The WooCommerce 2.6.4 fix/security release is now available. You can download it on WordPress.org or as an automatic update in your administration panel.
~20 commits made it into this release fixing several minor issues. The main changes are as follows.
The REST API image upload feature has been locked down to only allow images, vs all supported WordPress MIME types.
- There was an issue in COD where shipping method titles were missing.
- WC_ROUNDING_PRECISION constant was removed but put back for plugin compatibility reasons.
The full changelog for 2.6.4 is below.
* Fix - Security - Only allow image MIME type upload via REST APIs.
* Fix - Shipping method title display in COD settings.
* Fix - Order date input in Edge browser.
* Fix - Ensure value is not null in variations to support empty show_option_none setting.

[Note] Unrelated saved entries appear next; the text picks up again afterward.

(* ===== verification/Codec.v ===== *)
(** * Serialized forms (src/models.rs, src/eventbus.rs)

    [serde_time_compat], the time format of the stored documents with the
    legacy arrays it still reads, and the documents of a [CommonEvent]: its
    derived [Serialize] and [Deserialize] implementations on JSON values. *)
From S2P Require Import Prelude Text Json Env Models EventBus.

(** ** What the serialization and time crates provide

    - [invalid_type v expected]: the message of a value of another type;
    - [from_ordinal_date], [from_hms_nano], [utc_offset_from_hms]: constructors
      of the [time] crate, as nanoseconds since the epoch at midnight, as
      nanoseconds of the day and as seconds;
    - [event_to_vec], [deadletter_to_vec]: [serde_json::to_vec];
      [event_from_slice]: [serde_json::from_slice]. *)
Class Serde := {
  invalid_type : Value → string → string;
  from_ordinal_date : Z → Z → result Z string;
  from_hms_nano : Z → Z → Z → Z → result Z string;
  utc_offset_from_hms : Z → Z → Z → result Z string;
  event_to_vec : CommonEvent → result string string;
  deadletter_to_vec : DeadLetterEnvelope → result string string;
  event_from_slice : string → result CommonEvent string
}.

(** [from_slice] reads back what [to_vec] writes. *)
Class SerdeLaws `{Serde} := {
  event_from_slice_to_vec e bytes : event_to_vec e = Ok bytes → event_from_slice bytes = Ok e
}.

(** [value.as_i64()] *)
Definition as_i64 (v : Value) : option Z :=
  match v with
  | VNumber (PosInt n) => if decide (n ≤ i64_max) then Some n else None
  | VNumber (NegInt n) => Some n
  | _ => None
  end.

Section time_compat.
Context `{Env} `{Serde}.

(** ** [serde_time_compat] *)
Definition to_rfc3339 (value : time) : string := rfc3339 value.

(** [i32::try_from(z).map_err(|_| err)] and its like, by the bounds of the type. *)
Definition try_from (lo hi : Z) (err : string) (z : Z) : result Z string :=
  if decide (lo ≤ z ≤ hi) then Ok z else Err err.

Definition legacy_array_to_offset_datetime (parts : list Z) : result time string :=
  match parts with
  | [p0; p1; p2; p3; p4; p5; p6; p7; p8] =>
    let? year := try_from (- 2 ^ 31) (2 ^ 31 - 1) "year out of range" p0 in
    let? ordinal := try_from 0 65535 "ordinal out of range" p1 in
    let? hour := try_from 0 255 "hour out of range" p2 in
    let? minute := try_from 0 255 "minute out of range" p3 in
    let? second := try_from 0 255 "second out of range" p4 in
    let? nanos := try_from 0 u32_max "nanoseconds out of range" p5 in
    let? offset_hour := try_from (-128) 127 "offset hour out of range" p6 in
    let? offset_minute := try_from (-128) 127 "offset minute out of range" p7 in
    let? offset_second := try_from (-128) 127 "offset second out of range" p8 in
    let? date := from_ordinal_date year ordinal in
    let? time := from_hms_nano hour minute second nanos in
    let? offset := utc_offset_from_hms offset_hour offset_minute offset_second in
    Ok (date + time - seconds offset)
  | _ => Err ("legacy OffsetDateTime array must have 9 values, got "
              +:+ fmt_nat (length parts))
  end.

(** The loop over [values]: it stops at the first element that is no [i64]. *)
Fixpoint integer_parts (values : list Value) : result (list Z) string :=
  match values with
  | [] => Ok []
  | value :: values =>
    let? part := ok_or (as_i64 value) "legacy OffsetDateTime array contains non-integer"%string in
    let? parts := integer_parts values in
    Ok (part :: parts)
  end.

(** The error of a malformed RFC 3339 text is the [time] crate's. *)
Definition from_json_value (value : Value) : result time string :=
  match value with
  | VString text => ok_or (parse_rfc3339 text) (invalid_type value "RFC3339")
  | VArray values =>
    let? parts := integer_parts values in legacy_array_to_offset_datetime parts
  | _ => Err "expected RFC3339 string or legacy OffsetDateTime array"%string
  end.

Definition serialize_time (value : time) : Value := VString (to_rfc3339 value).
Definition serialize_option (value : option time) : Value :=
  match value with Some value => VString (to_rfc3339 value) | None => VNull end.
(** An absent field and [null] are [None]. *)
Definition deserialize_option (value : option Value) : result (option time) string :=
  match value with
  | None | Some VNull => Ok None
  | Some value => map_result Some (from_json_value value)
  end.

(** [serde_time_compat::map]: the entries in the map's order, into an object. *)
Definition serialize_map (value : gmap string time) : Value :=
  obj_of (prod_map id serialize_time <$> hm_iter value).
Fixpoint deserialize_entries (o : list (string * Value)) : result (gmap string time) string :=
  match o with
  | [] => Ok ∅
  | (key, value) :: o =>
    let? value := from_json_value value in
    let? m := deserialize_entries o in
    Ok (<[key := value]> m)
  end.
Definition deserialize_map (value : Value) : result (gmap string time) string :=
  match value with
  | VObject o => deserialize_entries o
  | _ => Err (invalid_type value "a map")
  end.

(** ** [CommonEvent] *)
Definition event_to_value (e : CommonEvent) : Value :=
  json! {
    "event_id" ~> ev_event_id e,
    "event_type" ~> ev_event_type e,
    "project_id" ~> ev_project_id e,
    "company_id" ~> ev_company_id e,
    "channel_id" ~> ev_channel_id e,
    "conversation_id" ~> ev_conversation_id e,
    "message_id" ~> ev_message_id e,
    "conversation_seq" ~> ev_conversation_seq e,
    "trace_id" ~> ev_trace_id e,
    "causation_id" ~> ev_causation_id e,
    "correlation_id" ~> ev_correlation_id e,
    "occurred_at" ~> serialize_time (ev_occurred_at e),
    "produced_at" ~> serialize_time (ev_produced_at e),
    "payload" ~> ev_payload e
  }.

(** The derived reader: entry by entry in the order of the object, then the
    fields that are absent ([None] for the optional ones). *)
Definition read_string (v : Value) : result string string :=
  match v with VString s => Ok s | _ => Err (invalid_type v "a string") end.
Definition read_option {A} (read : Value → result A string) (v : Value)
  : result (option A) string :=
  match v with VNull => Ok None | _ => map_result Some (read v) end.
Definition read_i64 (v : Value) : result Z string := ok_or (as_i64 v) (invalid_type v "i64").

Definition check_event_field (key : string) (v : Value) : result unit string :=
  if is_any key ["event_id"; "event_type"; "project_id"; "company_id"; "trace_id";
                 "correlation_id"]%string
  then map_result (λ _, tt) (read_string v)
  else if is_any key ["channel_id"; "conversation_id"; "message_id"; "causation_id"]%string
  then map_result (λ _, tt) (read_option read_string v)
  else if is_any key ["conversation_seq"]%string
  then map_result (λ _, tt) (read_option read_i64 v)
  else if is_any key ["occurred_at"; "produced_at"]%string
  then map_result (λ _, tt) (from_json_value v)
  else Ok tt.
Fixpoint check_event_fields (o : list (string * Value)) : result unit string :=
  match o with
  | [] => Ok tt
  | (key, v) :: o => let? _ := check_event_field key v in check_event_fields o
  end.

Definition required {A} (o : list (string * Value)) (read : Value → result A string)
    (key : string) : result A string :=
  match obj_get key o with
  | Some v => read v
  | None => Err ("missing field `" +:+ key +:+ "`")
  end.
Definition optional {A} (o : list (string * Value)) (read : Value → result A string)
    (key : string) : result (option A) string :=
  match obj_get key o with Some v => read_option read v | None => Ok None end.

Definition event_of_fields (o : list (string * Value)) : result CommonEvent string :=
  let? _ := check_event_fields o in
  let? event_id := required o read_string "event_id" in
  let? event_type := required o read_string "event_type" in
  let? project_id := required o read_string "project_id" in
  let? company_id := required o read_string "company_id" in
  let? channel_id := optional o read_string "channel_id" in
  let? conversation_id := optional o read_string "conversation_id" in
  let? message_id := optional o read_string "message_id" in
  let? conversation_seq := optional o read_i64 "conversation_seq" in
  let? trace_id := required o read_string "trace_id" in
  let? causation_id := optional o read_string "causation_id" in
  let? correlation_id := required o read_string "correlation_id" in
  let? occurred_at := required o from_json_value "occurred_at" in
  let? produced_at := required o from_json_value "produced_at" in
  let? payload := required o Ok "payload" in
  Ok (mkCommonEvent event_id event_type project_id company_id channel_id conversation_id
        message_id conversation_seq trace_id causation_id correlation_id occurred_at
        produced_at payload).

(** The declared order of the fields, by which an array is read. *)
Definition event_fields : list string :=
  ["event_id"; "event_type"; "project_id"; "company_id"; "channel_id"; "conversation_id";
   "message_id"; "conversation_seq"; "trace_id"; "causation_id"; "correlation_id";
   "occurred_at"; "produced_at"; "payload"]%string.

Definition event_from_value (v : Value) : result CommonEvent string :=
  match v with
  | VObject o => event_of_fields o
  | VArray l =>
    if decide (length l = length event_fields) then event_of_fields (zip event_fields l)
    else Err (invalid_type v "struct CommonEvent with 14 elements")
  | _ => Err (invalid_type v "struct CommonEvent")
  end.

(** ** Properties *)
Lemma as_i64_json z : i64_min ≤ z ≤ i64_max → as_i64 (json z) = Some z.
Proof.
  intros Hz. unfold json, json_Z. case_bool_decide; simpl; [|done].
  rewrite decide_True; [done|lia].
Qed.

Context {TL : TimeLaws}.

Lemma from_json_value_serialize t : from_json_value (serialize_time t) = Ok t.
Proof. simpl. unfold to_rfc3339. by rewrite parse_rfc3339_format. Qed.

Lemma deserialize_option_serialize t : deserialize_option (Some (serialize_option t)) = Ok t.
Proof. destruct t as [t|]; [|done]. simpl. unfold to_rfc3339. by rewrite parse_rfc3339_format. Qed.

Lemma read_option_string s : read_option read_string (json s) = Ok s.
Proof. by destruct s. Qed.

Lemma read_option_i64 z :
  (∀ n, z = Some n → i64_min ≤ n ≤ i64_max) → read_option read_i64 (json z) = Ok z.
Proof.
  intros Hz. destruct z as [n|]; [|done]. cbn [json json_option].
  unfold read_option, read_i64. rewrite as_i64_json by auto.
  by unfold json, json_Z; case_bool_decide.
Qed.

(** The object an event is written as: its fields by key. *)
Lemma event_to_value_fields e : event_to_value e = VObject [
  ("causation_id", json (ev_causation_id e)); ("channel_id", json (ev_channel_id e));
  ("company_id", json (ev_company_id e)); ("conversation_id", json (ev_conversation_id e));
  ("conversation_seq", json (ev_conversation_seq e));
  ("correlation_id", json (ev_correlation_id e)); ("event_id", json (ev_event_id e));
  ("event_type", json (ev_event_type e)); ("message_id", json (ev_message_id e));
  ("occurred_at", serialize_time (ev_occurred_at e)); ("payload", ev_payload e);
  ("produced_at", serialize_time (ev_produced_at e)); ("project_id", json (ev_project_id e));
  ("trace_id", json (ev_trace_id e))]%string.
Proof. reflexivity. Qed.

Lemma check_field_string key (s : string) :
  is_any key ["event_id"; "event_type"; "project_id"; "company_id"; "trace_id";
              "correlation_id"]%string = true →
  check_event_field key (json s) = Ok tt.
Proof. intros Hk. unfold check_event_field. by rewrite Hk. Qed.

Lemma check_field_option key (s : option string) :
  is_any key ["channel_id"; "conversation_id"; "message_id"; "causation_id"]%string = true →
  check_event_field key (json s) = Ok tt.
Proof.
  intros Hk. unfold check_event_field. rewrite read_option_string.
  unfold is_any in Hk. split_bools. set_unfold in Hk.
  destruct_or! Hk; by subst key.
Qed.

Lemma check_field_time key t :
  is_any key ["occurred_at"; "produced_at"]%string = true →
  check_event_field key (serialize_time t) = Ok tt.
Proof.
  intros Hk. unfold check_event_field. rewrite from_json_value_serialize.
  unfold is_any in Hk. split_bools. set_unfold in Hk. destruct_or! Hk; by subst key.
Qed.

(** A stored event reads back as itself. *)
Lemma event_value_roundtrip e :
  (∀ n, ev_conversation_seq e = Some n → i64_min ≤ n ≤ i64_max) →
  event_from_value (event_to_value e) = Ok e.
Proof.
  intros Hseq. rewrite event_to_value_fields.
  assert (Hc : check_event_field "conversation_seq" (json (ev_conversation_seq e)) = Ok tt).
  { unfold check_event_field. by rewrite read_option_i64. }
  unfold event_from_value, event_of_fields. cbn [check_event_fields].
  rewrite ?check_field_string, ?check_field_option, ?check_field_time, Hc by done.
  change (check_event_field "payload" (ev_payload e)) with (@Ok unit string tt).
  cbn iota beta. unfold required, optional.
  repeat match goal with
  | |- context [obj_get ?k ?o] =>
    let r := eval hnf in (obj_get k o) in change (obj_get k o) with r
  end.
  cbv beta iota.
  rewrite !read_option_string, read_option_i64, !from_json_value_serialize by done.
  by destruct e.
Qed.
End time_compat.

* Fix - get_the_title does not need escape in grouped template file.
* Fix - Ensure WC_ROUNDING_PRECISION is defined and use it as a low precision boundary in wc_get_rounding_precision().
* Fix - Response body should be a string in webhook class.
* Fix - Use h2 instead of h3 headings in profile screen.
* Dev - API - Allow Allow meta_key/value filters for products.
* Dev - CLI - Explode tags and category IDs to allow multiple comma separated values.
* Dev - add $order arg to woocommerce_admin_order_item_class and woocommerce_admin_html_order_item_class filters..
If you spot any further issues, please report them to us in detail on GitHub so the development team can review – comments on this post are closed.